• _ASSIGNMENT_:
Track down each line below containing the string "negb" and copy it.

Stored records:
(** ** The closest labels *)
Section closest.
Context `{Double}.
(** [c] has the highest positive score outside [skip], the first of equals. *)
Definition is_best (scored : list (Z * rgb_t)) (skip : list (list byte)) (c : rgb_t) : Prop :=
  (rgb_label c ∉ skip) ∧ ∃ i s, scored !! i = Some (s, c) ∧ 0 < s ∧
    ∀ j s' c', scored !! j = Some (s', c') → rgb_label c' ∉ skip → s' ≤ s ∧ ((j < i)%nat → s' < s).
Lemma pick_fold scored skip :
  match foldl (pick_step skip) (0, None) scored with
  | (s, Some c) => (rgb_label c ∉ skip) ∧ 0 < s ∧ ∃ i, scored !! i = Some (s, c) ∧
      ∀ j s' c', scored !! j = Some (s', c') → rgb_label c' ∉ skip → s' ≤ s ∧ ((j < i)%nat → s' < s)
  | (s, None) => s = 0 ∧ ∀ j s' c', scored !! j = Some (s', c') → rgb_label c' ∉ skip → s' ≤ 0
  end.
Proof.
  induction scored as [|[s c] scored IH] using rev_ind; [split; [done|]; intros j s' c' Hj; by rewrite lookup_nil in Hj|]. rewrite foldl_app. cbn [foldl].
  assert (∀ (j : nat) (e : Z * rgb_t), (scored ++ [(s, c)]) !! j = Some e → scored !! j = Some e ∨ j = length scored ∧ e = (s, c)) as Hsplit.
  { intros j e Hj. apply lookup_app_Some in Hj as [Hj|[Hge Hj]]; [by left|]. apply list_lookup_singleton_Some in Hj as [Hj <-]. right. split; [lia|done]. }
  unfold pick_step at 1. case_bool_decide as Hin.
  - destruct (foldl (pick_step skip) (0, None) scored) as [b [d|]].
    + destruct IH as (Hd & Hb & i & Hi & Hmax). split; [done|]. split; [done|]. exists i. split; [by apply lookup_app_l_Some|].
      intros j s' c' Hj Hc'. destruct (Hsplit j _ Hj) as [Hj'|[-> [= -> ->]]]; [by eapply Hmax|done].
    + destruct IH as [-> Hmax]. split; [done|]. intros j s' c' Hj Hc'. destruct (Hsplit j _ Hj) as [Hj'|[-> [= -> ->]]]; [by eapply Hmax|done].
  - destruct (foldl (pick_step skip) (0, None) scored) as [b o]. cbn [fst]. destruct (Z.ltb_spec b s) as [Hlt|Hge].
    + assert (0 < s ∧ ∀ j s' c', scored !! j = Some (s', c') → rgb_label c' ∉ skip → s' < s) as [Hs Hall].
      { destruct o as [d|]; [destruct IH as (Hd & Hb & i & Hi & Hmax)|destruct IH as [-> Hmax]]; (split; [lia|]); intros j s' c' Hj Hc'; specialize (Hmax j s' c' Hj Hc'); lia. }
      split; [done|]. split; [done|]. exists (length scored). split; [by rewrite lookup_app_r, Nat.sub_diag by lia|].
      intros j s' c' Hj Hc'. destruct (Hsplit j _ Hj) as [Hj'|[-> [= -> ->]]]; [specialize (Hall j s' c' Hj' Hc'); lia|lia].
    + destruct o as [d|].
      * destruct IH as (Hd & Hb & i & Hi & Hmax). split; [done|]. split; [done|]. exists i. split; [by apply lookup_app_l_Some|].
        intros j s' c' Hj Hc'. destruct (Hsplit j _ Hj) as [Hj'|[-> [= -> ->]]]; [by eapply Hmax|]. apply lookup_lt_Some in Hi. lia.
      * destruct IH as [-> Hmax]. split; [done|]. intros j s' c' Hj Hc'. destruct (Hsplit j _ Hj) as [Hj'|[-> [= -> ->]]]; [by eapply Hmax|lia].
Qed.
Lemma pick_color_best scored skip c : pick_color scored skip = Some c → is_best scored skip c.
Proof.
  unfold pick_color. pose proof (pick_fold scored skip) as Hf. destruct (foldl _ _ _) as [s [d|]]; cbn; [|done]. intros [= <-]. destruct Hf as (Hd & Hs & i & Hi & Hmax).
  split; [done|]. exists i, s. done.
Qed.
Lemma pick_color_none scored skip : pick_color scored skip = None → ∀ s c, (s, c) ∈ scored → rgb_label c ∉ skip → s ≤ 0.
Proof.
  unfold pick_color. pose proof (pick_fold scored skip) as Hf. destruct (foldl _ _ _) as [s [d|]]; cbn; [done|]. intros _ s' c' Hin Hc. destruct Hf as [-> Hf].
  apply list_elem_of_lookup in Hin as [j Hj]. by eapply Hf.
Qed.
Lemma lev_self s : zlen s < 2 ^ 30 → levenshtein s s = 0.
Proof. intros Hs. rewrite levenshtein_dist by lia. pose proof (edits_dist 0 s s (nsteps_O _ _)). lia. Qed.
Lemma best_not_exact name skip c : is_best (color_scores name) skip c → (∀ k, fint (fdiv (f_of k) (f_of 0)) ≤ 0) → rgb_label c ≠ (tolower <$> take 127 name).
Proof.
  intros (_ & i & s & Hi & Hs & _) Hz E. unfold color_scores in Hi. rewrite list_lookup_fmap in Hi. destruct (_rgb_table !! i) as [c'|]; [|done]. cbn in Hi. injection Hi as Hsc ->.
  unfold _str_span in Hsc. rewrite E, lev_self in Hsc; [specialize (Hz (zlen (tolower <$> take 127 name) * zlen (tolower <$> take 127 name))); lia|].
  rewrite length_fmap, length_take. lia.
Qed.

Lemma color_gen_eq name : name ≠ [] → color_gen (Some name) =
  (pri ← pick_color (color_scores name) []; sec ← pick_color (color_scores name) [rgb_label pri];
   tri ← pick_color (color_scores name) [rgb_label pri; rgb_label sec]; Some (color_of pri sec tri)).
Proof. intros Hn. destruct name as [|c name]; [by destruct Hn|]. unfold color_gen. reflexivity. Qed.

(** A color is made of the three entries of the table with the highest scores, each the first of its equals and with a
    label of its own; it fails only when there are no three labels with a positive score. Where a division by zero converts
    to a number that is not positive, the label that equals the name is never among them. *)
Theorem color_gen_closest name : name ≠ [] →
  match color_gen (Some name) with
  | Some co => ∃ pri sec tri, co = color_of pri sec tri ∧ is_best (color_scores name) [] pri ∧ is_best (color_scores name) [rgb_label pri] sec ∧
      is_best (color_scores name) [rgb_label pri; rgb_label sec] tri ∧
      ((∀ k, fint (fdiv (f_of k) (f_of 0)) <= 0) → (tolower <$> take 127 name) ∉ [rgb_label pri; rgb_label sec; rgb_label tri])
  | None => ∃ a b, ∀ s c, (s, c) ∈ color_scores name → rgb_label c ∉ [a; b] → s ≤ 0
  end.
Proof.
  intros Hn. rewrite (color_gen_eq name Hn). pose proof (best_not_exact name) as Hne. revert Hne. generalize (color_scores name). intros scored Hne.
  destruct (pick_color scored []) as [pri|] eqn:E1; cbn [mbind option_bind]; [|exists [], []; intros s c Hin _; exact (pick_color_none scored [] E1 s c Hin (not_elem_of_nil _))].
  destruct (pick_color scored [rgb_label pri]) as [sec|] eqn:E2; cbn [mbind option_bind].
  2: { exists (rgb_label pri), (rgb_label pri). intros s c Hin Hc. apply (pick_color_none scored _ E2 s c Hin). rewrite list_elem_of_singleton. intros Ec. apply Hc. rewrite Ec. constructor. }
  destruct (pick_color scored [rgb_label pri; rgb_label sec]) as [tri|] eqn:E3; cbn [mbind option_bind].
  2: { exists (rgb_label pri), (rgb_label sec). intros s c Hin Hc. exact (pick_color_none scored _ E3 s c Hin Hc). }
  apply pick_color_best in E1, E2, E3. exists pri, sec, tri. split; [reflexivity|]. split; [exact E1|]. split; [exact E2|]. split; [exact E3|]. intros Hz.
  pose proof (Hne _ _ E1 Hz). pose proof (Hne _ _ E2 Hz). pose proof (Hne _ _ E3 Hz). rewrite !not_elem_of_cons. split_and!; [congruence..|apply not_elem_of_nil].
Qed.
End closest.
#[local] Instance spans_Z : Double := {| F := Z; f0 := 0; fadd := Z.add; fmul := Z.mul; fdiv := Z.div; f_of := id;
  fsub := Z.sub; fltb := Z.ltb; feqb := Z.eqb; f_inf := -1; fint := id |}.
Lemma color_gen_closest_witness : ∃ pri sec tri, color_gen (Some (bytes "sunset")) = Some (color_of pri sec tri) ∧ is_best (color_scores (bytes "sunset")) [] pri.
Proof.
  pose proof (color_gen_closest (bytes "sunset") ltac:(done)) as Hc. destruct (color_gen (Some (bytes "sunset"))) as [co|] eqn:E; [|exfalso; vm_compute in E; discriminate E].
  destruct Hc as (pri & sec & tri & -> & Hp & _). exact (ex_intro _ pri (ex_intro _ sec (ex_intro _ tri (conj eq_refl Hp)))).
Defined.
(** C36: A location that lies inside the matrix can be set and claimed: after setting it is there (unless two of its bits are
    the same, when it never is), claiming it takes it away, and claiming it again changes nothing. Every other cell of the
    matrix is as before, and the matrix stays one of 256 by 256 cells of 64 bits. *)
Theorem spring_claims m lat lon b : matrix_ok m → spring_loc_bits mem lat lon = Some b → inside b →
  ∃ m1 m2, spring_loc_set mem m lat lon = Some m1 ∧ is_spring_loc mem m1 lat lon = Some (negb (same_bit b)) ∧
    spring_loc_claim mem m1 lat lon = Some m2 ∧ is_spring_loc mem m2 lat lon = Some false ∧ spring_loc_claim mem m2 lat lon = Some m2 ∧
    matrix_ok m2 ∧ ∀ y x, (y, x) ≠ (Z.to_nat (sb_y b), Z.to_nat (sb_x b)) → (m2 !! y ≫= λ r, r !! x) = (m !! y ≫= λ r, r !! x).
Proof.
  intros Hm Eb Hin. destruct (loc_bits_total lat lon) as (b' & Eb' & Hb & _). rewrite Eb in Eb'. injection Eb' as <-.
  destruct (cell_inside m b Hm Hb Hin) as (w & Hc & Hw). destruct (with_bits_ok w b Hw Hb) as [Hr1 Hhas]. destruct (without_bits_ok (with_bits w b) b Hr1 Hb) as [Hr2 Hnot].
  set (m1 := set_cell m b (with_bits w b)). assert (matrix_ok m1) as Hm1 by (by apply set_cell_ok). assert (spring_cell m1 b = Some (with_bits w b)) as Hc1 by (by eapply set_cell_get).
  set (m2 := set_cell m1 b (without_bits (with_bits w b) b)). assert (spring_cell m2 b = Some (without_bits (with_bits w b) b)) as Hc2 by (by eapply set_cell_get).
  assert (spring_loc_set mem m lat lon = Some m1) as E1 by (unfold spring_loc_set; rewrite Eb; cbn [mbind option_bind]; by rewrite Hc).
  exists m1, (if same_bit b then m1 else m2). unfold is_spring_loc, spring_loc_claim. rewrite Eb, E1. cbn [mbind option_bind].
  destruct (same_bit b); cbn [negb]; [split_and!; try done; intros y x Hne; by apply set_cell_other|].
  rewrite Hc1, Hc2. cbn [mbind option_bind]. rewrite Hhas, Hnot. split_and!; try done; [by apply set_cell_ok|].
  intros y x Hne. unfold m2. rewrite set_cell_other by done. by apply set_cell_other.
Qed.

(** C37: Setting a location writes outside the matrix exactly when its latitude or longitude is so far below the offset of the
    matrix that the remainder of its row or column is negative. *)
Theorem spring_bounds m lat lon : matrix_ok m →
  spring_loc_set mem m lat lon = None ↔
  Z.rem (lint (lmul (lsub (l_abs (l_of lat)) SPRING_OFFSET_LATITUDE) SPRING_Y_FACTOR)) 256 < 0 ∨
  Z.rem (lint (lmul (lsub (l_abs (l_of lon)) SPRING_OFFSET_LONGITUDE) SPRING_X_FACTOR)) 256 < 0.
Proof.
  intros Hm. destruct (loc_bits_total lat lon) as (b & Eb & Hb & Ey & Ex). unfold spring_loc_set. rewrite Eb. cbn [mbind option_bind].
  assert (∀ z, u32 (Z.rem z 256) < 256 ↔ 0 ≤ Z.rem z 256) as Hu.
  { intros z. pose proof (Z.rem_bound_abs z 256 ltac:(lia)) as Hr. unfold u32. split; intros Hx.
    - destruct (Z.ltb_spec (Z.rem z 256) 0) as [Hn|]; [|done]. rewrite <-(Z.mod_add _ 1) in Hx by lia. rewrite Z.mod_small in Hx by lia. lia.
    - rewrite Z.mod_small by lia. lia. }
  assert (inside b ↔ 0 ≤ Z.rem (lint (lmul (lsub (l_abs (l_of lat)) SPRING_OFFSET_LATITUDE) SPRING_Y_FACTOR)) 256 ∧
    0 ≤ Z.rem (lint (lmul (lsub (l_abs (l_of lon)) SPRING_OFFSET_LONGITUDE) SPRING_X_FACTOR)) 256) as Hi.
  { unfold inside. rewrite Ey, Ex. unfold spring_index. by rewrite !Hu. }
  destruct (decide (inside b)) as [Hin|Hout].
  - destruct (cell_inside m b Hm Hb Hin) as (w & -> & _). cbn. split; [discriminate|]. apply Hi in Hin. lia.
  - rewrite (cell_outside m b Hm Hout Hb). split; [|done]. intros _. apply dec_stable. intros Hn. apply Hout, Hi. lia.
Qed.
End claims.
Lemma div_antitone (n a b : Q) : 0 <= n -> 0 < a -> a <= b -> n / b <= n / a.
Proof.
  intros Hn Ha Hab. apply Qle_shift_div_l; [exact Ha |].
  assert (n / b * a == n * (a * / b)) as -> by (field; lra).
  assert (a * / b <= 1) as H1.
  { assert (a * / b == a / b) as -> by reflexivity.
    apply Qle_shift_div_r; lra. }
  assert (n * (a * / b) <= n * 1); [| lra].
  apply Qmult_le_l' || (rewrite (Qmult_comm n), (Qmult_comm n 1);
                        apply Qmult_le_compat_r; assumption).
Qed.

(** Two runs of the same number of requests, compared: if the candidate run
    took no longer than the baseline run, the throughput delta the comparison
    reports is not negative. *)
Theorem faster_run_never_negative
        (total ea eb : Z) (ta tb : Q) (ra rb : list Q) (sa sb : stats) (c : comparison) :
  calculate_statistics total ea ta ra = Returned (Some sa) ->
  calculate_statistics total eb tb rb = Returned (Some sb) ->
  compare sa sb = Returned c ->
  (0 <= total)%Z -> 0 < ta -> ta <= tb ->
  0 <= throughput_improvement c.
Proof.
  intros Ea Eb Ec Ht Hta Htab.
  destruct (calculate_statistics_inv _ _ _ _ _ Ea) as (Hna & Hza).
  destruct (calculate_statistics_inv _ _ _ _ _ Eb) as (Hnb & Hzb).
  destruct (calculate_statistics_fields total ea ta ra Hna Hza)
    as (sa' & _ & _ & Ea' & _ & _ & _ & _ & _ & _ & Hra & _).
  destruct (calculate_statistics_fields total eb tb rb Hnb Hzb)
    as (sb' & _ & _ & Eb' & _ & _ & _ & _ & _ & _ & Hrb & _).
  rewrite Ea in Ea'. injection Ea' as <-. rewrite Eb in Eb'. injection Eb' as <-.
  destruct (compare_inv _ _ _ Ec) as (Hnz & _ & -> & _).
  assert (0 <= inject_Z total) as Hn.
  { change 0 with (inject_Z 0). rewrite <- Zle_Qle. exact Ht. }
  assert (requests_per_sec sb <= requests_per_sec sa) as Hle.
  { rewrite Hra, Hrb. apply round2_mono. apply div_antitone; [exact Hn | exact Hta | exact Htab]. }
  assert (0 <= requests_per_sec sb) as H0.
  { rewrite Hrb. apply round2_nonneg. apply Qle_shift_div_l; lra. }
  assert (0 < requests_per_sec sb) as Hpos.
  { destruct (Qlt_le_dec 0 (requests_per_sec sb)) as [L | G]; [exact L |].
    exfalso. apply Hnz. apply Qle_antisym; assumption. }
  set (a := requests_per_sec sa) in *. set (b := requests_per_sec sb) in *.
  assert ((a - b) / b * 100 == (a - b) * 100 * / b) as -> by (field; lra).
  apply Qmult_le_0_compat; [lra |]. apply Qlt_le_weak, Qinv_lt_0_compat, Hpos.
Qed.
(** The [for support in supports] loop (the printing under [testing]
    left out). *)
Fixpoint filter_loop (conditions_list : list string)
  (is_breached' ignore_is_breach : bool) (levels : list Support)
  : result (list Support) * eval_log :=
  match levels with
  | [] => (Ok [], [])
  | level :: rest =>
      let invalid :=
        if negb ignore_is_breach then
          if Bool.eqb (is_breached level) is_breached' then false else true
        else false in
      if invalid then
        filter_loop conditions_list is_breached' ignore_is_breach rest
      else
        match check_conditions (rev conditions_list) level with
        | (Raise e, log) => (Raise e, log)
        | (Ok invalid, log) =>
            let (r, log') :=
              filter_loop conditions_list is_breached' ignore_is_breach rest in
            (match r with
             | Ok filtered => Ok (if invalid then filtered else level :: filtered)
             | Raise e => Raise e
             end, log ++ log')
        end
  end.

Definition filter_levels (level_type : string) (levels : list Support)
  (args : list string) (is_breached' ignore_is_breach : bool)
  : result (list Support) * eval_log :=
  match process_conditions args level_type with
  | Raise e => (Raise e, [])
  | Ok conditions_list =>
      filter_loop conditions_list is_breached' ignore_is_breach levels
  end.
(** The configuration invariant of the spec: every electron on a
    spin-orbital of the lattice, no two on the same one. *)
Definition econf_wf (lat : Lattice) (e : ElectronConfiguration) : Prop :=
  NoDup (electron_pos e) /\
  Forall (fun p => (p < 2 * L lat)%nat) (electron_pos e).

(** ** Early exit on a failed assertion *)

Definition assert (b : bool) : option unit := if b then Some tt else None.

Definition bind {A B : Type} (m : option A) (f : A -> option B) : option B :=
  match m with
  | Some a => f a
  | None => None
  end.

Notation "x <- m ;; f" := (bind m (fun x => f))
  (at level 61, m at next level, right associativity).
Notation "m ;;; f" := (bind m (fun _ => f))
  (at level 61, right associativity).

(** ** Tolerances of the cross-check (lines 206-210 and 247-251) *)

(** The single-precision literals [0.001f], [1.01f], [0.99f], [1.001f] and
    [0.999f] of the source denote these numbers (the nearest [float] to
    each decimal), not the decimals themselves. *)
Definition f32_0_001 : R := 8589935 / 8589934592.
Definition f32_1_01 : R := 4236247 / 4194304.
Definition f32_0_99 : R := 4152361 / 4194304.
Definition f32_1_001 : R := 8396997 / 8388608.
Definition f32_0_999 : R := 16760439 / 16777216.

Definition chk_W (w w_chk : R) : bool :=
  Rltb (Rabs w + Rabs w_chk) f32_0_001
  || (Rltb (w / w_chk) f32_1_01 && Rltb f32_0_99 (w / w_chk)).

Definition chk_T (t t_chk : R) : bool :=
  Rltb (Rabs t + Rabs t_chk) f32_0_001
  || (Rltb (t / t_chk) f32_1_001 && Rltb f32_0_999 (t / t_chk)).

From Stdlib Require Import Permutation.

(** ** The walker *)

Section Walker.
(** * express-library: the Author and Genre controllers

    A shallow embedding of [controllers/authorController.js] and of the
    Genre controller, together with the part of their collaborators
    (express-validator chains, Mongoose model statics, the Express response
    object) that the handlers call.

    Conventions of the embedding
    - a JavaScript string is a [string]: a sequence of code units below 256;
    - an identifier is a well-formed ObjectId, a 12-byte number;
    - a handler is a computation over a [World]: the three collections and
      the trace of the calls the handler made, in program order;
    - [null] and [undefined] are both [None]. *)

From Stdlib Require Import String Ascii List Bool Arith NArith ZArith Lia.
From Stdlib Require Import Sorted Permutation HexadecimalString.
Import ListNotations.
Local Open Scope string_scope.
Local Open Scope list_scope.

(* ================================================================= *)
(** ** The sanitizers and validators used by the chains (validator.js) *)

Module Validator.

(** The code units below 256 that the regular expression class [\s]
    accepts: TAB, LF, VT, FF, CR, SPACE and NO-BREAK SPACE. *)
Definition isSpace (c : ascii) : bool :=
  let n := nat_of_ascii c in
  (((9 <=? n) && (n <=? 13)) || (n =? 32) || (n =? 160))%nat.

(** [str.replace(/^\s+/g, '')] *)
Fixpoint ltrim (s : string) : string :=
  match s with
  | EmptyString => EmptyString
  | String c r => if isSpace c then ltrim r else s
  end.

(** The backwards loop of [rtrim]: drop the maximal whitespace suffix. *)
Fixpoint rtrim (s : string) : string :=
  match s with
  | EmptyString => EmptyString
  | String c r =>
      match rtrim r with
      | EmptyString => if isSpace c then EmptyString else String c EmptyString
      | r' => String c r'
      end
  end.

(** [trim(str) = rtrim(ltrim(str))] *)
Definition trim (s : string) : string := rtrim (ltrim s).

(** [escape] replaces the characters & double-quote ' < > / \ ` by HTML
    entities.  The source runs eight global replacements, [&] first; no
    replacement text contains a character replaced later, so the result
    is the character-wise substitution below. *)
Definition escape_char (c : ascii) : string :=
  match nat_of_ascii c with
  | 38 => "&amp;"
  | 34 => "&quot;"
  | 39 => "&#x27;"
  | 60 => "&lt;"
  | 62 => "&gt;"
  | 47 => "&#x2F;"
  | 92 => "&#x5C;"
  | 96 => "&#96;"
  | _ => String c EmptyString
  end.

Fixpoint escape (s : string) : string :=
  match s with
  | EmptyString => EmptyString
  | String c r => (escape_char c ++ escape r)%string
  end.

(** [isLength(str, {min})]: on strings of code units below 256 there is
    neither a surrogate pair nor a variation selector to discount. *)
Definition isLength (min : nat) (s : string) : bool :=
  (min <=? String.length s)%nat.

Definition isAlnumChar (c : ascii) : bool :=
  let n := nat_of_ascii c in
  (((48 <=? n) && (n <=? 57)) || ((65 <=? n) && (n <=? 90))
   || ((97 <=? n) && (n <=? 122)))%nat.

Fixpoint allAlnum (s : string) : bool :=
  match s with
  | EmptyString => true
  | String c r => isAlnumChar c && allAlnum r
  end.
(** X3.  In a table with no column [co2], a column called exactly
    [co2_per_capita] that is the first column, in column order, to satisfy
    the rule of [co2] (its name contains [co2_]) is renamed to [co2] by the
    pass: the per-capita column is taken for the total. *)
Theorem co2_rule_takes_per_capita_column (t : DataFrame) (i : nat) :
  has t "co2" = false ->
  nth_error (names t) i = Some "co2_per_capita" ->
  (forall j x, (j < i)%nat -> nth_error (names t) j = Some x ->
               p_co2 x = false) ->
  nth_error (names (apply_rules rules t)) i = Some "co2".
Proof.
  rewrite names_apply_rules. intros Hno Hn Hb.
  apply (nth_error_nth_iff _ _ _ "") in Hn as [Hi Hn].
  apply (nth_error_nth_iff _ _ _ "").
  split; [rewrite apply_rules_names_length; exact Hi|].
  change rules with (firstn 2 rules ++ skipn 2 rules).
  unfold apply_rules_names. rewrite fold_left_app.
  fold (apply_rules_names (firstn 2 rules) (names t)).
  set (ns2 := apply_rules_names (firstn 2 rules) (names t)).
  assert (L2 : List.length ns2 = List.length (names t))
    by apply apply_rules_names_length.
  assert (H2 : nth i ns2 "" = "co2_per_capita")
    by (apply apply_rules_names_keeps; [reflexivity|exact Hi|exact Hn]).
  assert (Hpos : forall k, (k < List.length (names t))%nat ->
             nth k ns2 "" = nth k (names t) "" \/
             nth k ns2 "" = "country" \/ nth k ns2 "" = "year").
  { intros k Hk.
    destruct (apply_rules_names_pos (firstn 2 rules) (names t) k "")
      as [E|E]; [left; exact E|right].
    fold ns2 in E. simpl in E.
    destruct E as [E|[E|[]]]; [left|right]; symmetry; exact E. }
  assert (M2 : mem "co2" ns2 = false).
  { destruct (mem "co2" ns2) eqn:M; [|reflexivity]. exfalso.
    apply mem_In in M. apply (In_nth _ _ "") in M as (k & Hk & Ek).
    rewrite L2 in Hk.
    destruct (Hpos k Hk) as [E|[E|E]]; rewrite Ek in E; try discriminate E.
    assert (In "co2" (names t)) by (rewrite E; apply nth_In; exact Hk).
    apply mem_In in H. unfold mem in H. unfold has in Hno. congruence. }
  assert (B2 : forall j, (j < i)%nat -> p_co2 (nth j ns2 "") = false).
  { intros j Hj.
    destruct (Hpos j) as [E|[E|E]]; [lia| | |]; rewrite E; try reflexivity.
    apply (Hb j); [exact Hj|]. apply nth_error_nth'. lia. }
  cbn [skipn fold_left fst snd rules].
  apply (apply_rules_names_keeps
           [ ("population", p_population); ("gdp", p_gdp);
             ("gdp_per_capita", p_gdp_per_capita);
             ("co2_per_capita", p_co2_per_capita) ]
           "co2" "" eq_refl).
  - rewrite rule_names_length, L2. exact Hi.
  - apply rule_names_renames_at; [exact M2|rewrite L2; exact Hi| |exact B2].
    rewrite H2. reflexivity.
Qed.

• _SOLUTION TO THE PROBLEM_:
  ∃ m1 m2, spring_loc_set mem m lat lon = Some m1 ∧ is_spring_loc mem m1 lat lon = Some (negb (same_bit b)) ∧
  destruct (same_bit b); cbn [negb]; [split_and!; try done; intros y x Hne; by apply set_cell_other|].
        if negb ignore_is_breach then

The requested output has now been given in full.